Hydrogen gas has been mooted as an alternative to natural gas for the UK’s boilers and cookers, as well as for heavy industries like steel production. But controversy remains about which method the UK should use to produce the vast quantities of hydrogen gas that would be required.
Some energy companies, including BP and the Norwegian state oil giant Equinor, have advocated the use of blue hydrogen, created from fossil fuel gas. The emissions released as a byproduct from the production could theoretically be captured and stored underground.
However, campaigners warn that carbon capture technology still fails to capture between 5% and 15% of the CO2 released when blue hydrogen is produced. Carbon emissions are also released when fossil fuel gas is extracted from oil and gas fields.
Using blue hydrogen exclusively as a replacement for natural gas would yield between 6 and 8 million tonnes of carbon dioxide emissions every year from the late 2020s, according to an analysis of government data conducted by Friends of the Earth Scotland for the Guardian. That’s the equivalent of running 1.5 million more fossil-fuel cars each year.

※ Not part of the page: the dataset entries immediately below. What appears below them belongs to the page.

(* ===== verification/Prelude.v ===== *)
(** * sandlocker: verification development (root file)

    sandlocker runs sandboxes (Firecracker microVMs or gVisor containers) for the
    projects of an organisation, on one machine or on a cluster of replicas that share
    a store.  This library models the program's own logic and proves what makes each
    part correct.  Everything is executable; nothing is assumed but the laws of code
    that is not in the repository, which are fields of type classes.

    ** The program and the files

    - The store (crates/sl-store/src/lib.rs): keys with revisions and leases, events,
      watches.  [Store] has the trait as a class of operations, an abstract state and
      the laws of each operation as a specification on it ([StoreLaws]); [Sqlite] is
      SqliteStore as programs of SQL statements over tables, any of which may fail;
      [SqliteSpec] and [StoreTheorems] show that it implements the laws; [StoreFindings]
      shows its limits by examples.  [Contract] is the suite that tests every store
      (contract.rs), with its clock, its sleeps and its channels.
    - The store on etcd (crates/sl-store/src/etcd.rs): [Etcd] is the client of the JSON
      gateway, [EtcdSpec] the documented behaviour of the server as laws on requests and
      answers and the contract of each call, [EtcdHistory] leases and the replay of a
      watch, [EtcdRef] a server that obeys the laws, [EtcdClaims] the theorems.
    - Built on the trait, and proved against the laws alone: [Cluster] (cluster.rs: node
      registry, orphans), [Election] (election.rs), [Quota], [Sched], [Auth],
      [Retention] and [AuditLog] (the files of these names under crates/sl-node/src),
      [Gateway] (gateway.rs: one-time signed tickets).
    - [Proto] is the host/guest wire protocol (crates/sl-proto/src/lib.rs); [Snapcrypt]
      the snapshot container (snapcrypt.rs), over files with bounded room whose every call
      may fail.
    - [Backend] is the trait of sandbox backends (backend.rs) with the laws the
      orchestrator relies on; [Orch] is the orchestrator (orch.rs: creation, pause,
      resume, fork, keepalive, destruction, the reaper, tenancy) over any store and any
      backends.  [OrchSafety], [OrchReaper], [OrchClaims], [OrchTenancy] and
      [OrchPause] are its theorems.
    - [Machine] is the host: processes, inodes and directories, sockets, network
      namespaces, a clock, and an environment that decides which calls fail.  On it:
      [NetLive] (netlive.rs), [Restore] (restoring and booting microVMs, in
      crates/sl-node/src/lib.rs and fcapi.rs), [Pool] (pool.rs), [FcBackend]
      (fcbackend.rs) with [FcSafety], [FcSnapshots] and [FcFindings], and [GvBackend]
      (gvisorbackend.rs).  [FcSafety] and [GvBackend] discharge the backend laws.
    - The REST API (api.rs): [Base64], [Http] (the request reader and the client side of
      fcapi.rs), [Metrics] (metrics.rs), [Routes], [Api] (authorisation, handlers,
      placement, forwarding, tickets, audit) with [ApiSafety]; [Daemon] has one turn of
      each background thread of [serve] (heartbeat, election, reaper),
      [DaemonSafety] the runs of the daemon's threads between its locks, and [ApiAudit]
      the audit log of the API.
    - [Dataplane] is the standalone gateway and the node's end of it (dataplane.rs: the
      pool of connections the nodes park, the protocol lines, the routing of a client);
      [HttpText] has the text lemmas and [Forwarding] the theorems.  [Duplex] has the
      threads and locks of one TLS connection, [Agent] the dialling threads of a node,
      [Relay] the copying of bytes, tunnels, exposed ports (expose.rs) and commands on a
      target (backend.rs), and [GwMain] the gateway program (bin/sandlocker-gw.rs).
    - Images and templates: [FileTree] is a tree of files with links, as std::path and
      std::fs show it; on it [Oci] (oci.rs: references, the registry client, the layers
      and their whiteouts, archives, baking and the cache) with [OciSafety] and
      [OciPull].  [Build] is the template build (build.rs) on [Machine] and any store:
      the TOML, the two machines, the digests, the key, the manifest; [BuildSafety],
      [BuildEnv] and [BuildPublish] are its theorems.
    - [Envd] is the guest agent (crates/sl-envd/src/main.rs): the table of children,
      commands, streams, the identity of a clone, tunnels and terminals, on the
      connection protocol of [Proto]; [EnvdSafety] has the theorems, and [BuildEnv] what
      agent and build agree on.
    - [Trace] has the trace contexts, spans, the queue and the exporting thread of trace.rs,
      and the log sink (logsink.rs).  [Cli] is the command line client
      (crates/sandlocker/src/main.rs): arguments, sub-commands and its HTTP client;
      [CliSafety] relates it to the readers and routes of the API.
    - The node program (crates/sl-node/src/lib.rs): [NodeMain] has its arguments and the
      table of its modes, [NodeStore] the modes that work on a store, [SelfCheck] the
      self checks that need no microVM.  [Nftfw] is the firewall of a sandbox
      (nftfw.rs): the scripts, the commands, and the packets they let through.
    - Shared: this file (the state and error monad, its weakest preconditions, machine
      integers, loops), [RustStr], [Text] and [Utf8] (strings), [Json] (a JSON writer,
      a parser and the interface of serde_json), [F64] (binary64 numbers that are
      printed).

    A definition keeps the name of the function it models where that is free; a method
    that mutates is a term of [M state error value], whose state survives an error, as
    in the source.  Integers are Z with the wrap-around of their width written out
    where the source computes with them.  Randomness, clocks and iteration orders of
    hash maps are arguments.

    ** What the theorems show

    - Store: SqliteStore meets the specification of every operation whatever statement
      fails; a revision is swapped once; watches and the event log miss nothing.  On etcd a
      call that succeeds meets the same specification, but for the revisions of a
      revocation and for swaps that expect revision zero, and one that fails had its
      whole effect or none; histories that were not compacted are replayed completely; a
      migration copies everything.
    - Cluster: reclamation touches no sandbox of a live node; leadership does not change
      hands while the key exists; a node that beats in time stays registered.
    - Tenancy: quotas, scopes, listings, snapshot keys and the gate of the API: a request
      has an effect only under a key that is entitled to it, also on a store that fails,
      and a mutation by a route that is answered is in the audit log, once.
    - Lifecycle: no instance, microVM process or container outlives its entry in the
      tables that the reaper and the API work on, by invariants over step relations that
      interleave operations, errors and the store's other users; nor does a listener, but
      for a sandbox that is ended between the two locks of an exposure of it; the reaper
      ends what is due and nothing else, and no keepalive passes the hard deadline.
    - Snapshots: sealed and opened containers round trip, what decrypts is genuine,
      failure leaves no plaintext unless its removal fails too, and pausing seals.
    - Network and order: a microVM is resumed only after it was loaded stopped and, with
      a namespace, behind its gate; a gate lets through the addresses and ports that are
      open and no other, whatever command fails, and no other table changes.
    - The suite of store tests passes on every store that keeps the laws, and the self
      checks pass.
    - The node program reads its arguments as documented and runs no mode that was not
      asked for; it and the gateway use plaintext only when told by name, and TLS only
      with all of its files.
    - Connections: records of concurrent writers reach the socket in order, the locks do
      not deadlock, reads deliver the plaintext of the stream and return; relays are
      transparent, and so is an exposed port from the client to the program in the guest;
      the streams of a node are bounded.
    - Text: frames, requests, routes, base64 and the metrics text are read and written
      as specified, however the bytes arrive.
    - The command line client and the node read each other's messages; every sub-command
      reaches its route; what run creates, and is told the name of, it asks to be
      destroyed.  A trace keeps its id
      across nodes, and every span is delivered, waiting or counted as dropped.
    - Relaying an operation to another node does what the API there does, for texts that
      the query of the relayed request carries unchanged, and through the
      standalone gateway the ticket and the request arrive there whole, on a connection
      that is lent once and is the owner's.
    - Images: flattened layers are the union that OverlayFS shows, nothing outside the
      stage changes, and no layer is used whose digest differs.
    - Builds: the build machine is told the template's script in order and nothing else,
      and every answer to it is heeded, no microVM outlives a build, the merged environment is a map in which the template
      has the last word and reaches every command of the guest, and what is published
      verifies.
    - The guest: requests are answered in order, a stream delivers all output and then the
      exit code, exit statuses are kept within a bounded table, a clone gets an identity
      of its own and no key survives a wipe.

    Lemmas in StoreFindings, FcFindings, and at the ends of Gateway, OrchPause,
    GvBackend, ApiSafety (streams, relayed paths), DaemonSafety, OciSafety, OciPull, BuildEnv, BuildPublish,
    EtcdClaims, Trace, CliSafety, Snapcrypt, Duplex, Agent, NodeMain, NodeStore and Nftfw,
    and in EnvdSafety, show behaviours that differ from what comments or documents say.

    ** Fuel and bounds

    Loops over lists are structural.  [dec] recurses on the binary logarithm of the
    number plus one; the JSON parser, trimming and splitting on the length of the text;
    frame and chunk readers on the length of the input plus one; [encrypt_chunks] on the
    number of chunks; the waiting loops of [Restore] on timeout over step plus one, and
    [waits_terminate] shows that more changes nothing.  HTTP readers recurse on the list
    of reads the network delivers.  A path follows at most 40 links, as the kernel does;
    [get_manifest] has a bound on the indices it follows, because the source has none, and
    answers none beyond it; [dir_bytes] descends at most the size of the tree;
    [Envd.handle_conn] takes the length of the input plus one turns, and every request
    has four bytes at least.  A stream of a watch is the list of what its reads return
    until it ends or times out.  The polling loop of the contract suite sleeps 200 ms and
    gives up after 8 s, so that 41 turns are enough ([await_gone_finishes]); feeding a
    chunk to the TLS machine takes at most one turn per byte.  The machines of [Duplex]
    and [Agent] have no bound: their theorems are about every reachable state, and a read
    ends within the measure [to_go].

    ** What is not modelled

    On etcd the passing of time (leases that expire by themselves) and other clients
    between the two requests of one call; the TLS state machine and its certificates,
    which are parameters; the loops that accept connections at the gateway and in the
    guest agent; device-mapper pools (a driver of external tools); the mounts of the
    guest agent; the self checks, demonstrations and benchmarks of sl-node that start
    microVMs or servers and print reports; blocking waits on condition variables.
    Permissions of files are not modelled; of the messages of oci.rs the paths are left
    out; a file's length is that of its content.  Revisions of SqliteStore are unbounded
    where the source has 64 bits, a number of writes that is not reached.  The build
    takes the base image as an interface, because [Oci] and [Build] see the file system
    through different models.  A handler of the API is one function of the daemon's
    state; it takes several locks, and [DaemonSafety] also runs its sections one by one,
    with the exposures, destructions and reaper turns of other threads in between (see
    [expose_begin], [expose_end] and [move]). *)

From Stdlib Require Import ZArith Lia Bool List String Ascii.
From stdpp Require Import base tactics list gmap strings sorting.

Open Scope Z_scope.

(** ** Results and the state/error monad

    Rust's [Result<T, E>] and a computation that mutates a state of type [S]
    and may return early through the question-mark operator.  The state is
    kept on the error path, because the source's mutations are not rolled back
    by an early return. *)

Inductive result (A E : Type) : Type :=
| Ok (a : A)
| Err (e : E).
Arguments Ok {A E} a.
Arguments Err {A E} e.

Definition res_map {A B E} (f : A -> B) (r : result A E) : result B E :=
  match r with Ok a => Ok (f a) | Err e => Err e end.

Definition res_ok {A E} (r : result A E) : option A :=
  match r with Ok a => Some a | Err _ => None end.

Definition is_ok {A E} (r : result A E) : bool :=
  match r with Ok _ => true | Err _ => false end.

(** [M S E A]: a method on a state [S]. *)
Definition M (S E A : Type) : Type := S -> result A E * S.

Definition mret {S E A} (a : A) : M S E A := fun s => (Ok a, s).
Definition mfail {S E A} (e : E) : M S E A := fun s => (Err e, s).

Definition mbind {S E A B} (m : M S E A) (f : A -> M S E B) : M S E B :=
  fun s => match m s with
           | (Ok a, s') => f a s'
           | (Err e, s') => (Err e, s')
           end.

Environmental groups have urged the government to use green hydrogen, produced from the electrolysis of water. When electrolysis is powered by renewable electricity, such as from wind and solar farms, green hydrogen can be zero-carbon.
The government’s hydrogen strategy, published earlier this month, is agnostic about blue and green hydrogen, advocating a “twin track” approach.
But even if the government uses zero-carbon green hydrogen to meet a third of the UK’s projected hydrogen demand, blue hydrogen would still produce the same emissions as around 1 million petrol cars on the UK’s road, analysis found.
Furthermore, relying on blue hydrogen could allow fossil fuel companies like BP and Equinor to “prolong fossil-fuel production indefinitely,” Richard Dixon, director of Friends of the Earth Scotland said.
A spokesperson for the Department for Business, Energy and Industrial Strategy (BEIS) said investing in both blue and green hydrogen will allow the UK to “kickstart an entire industry from scratch that creates tens of thousands of jobs and unlocks billions of pounds worth of private investment.”
“Achieving the scale we need would be more challenging if we just used green hydrogen,” the spokesperson added.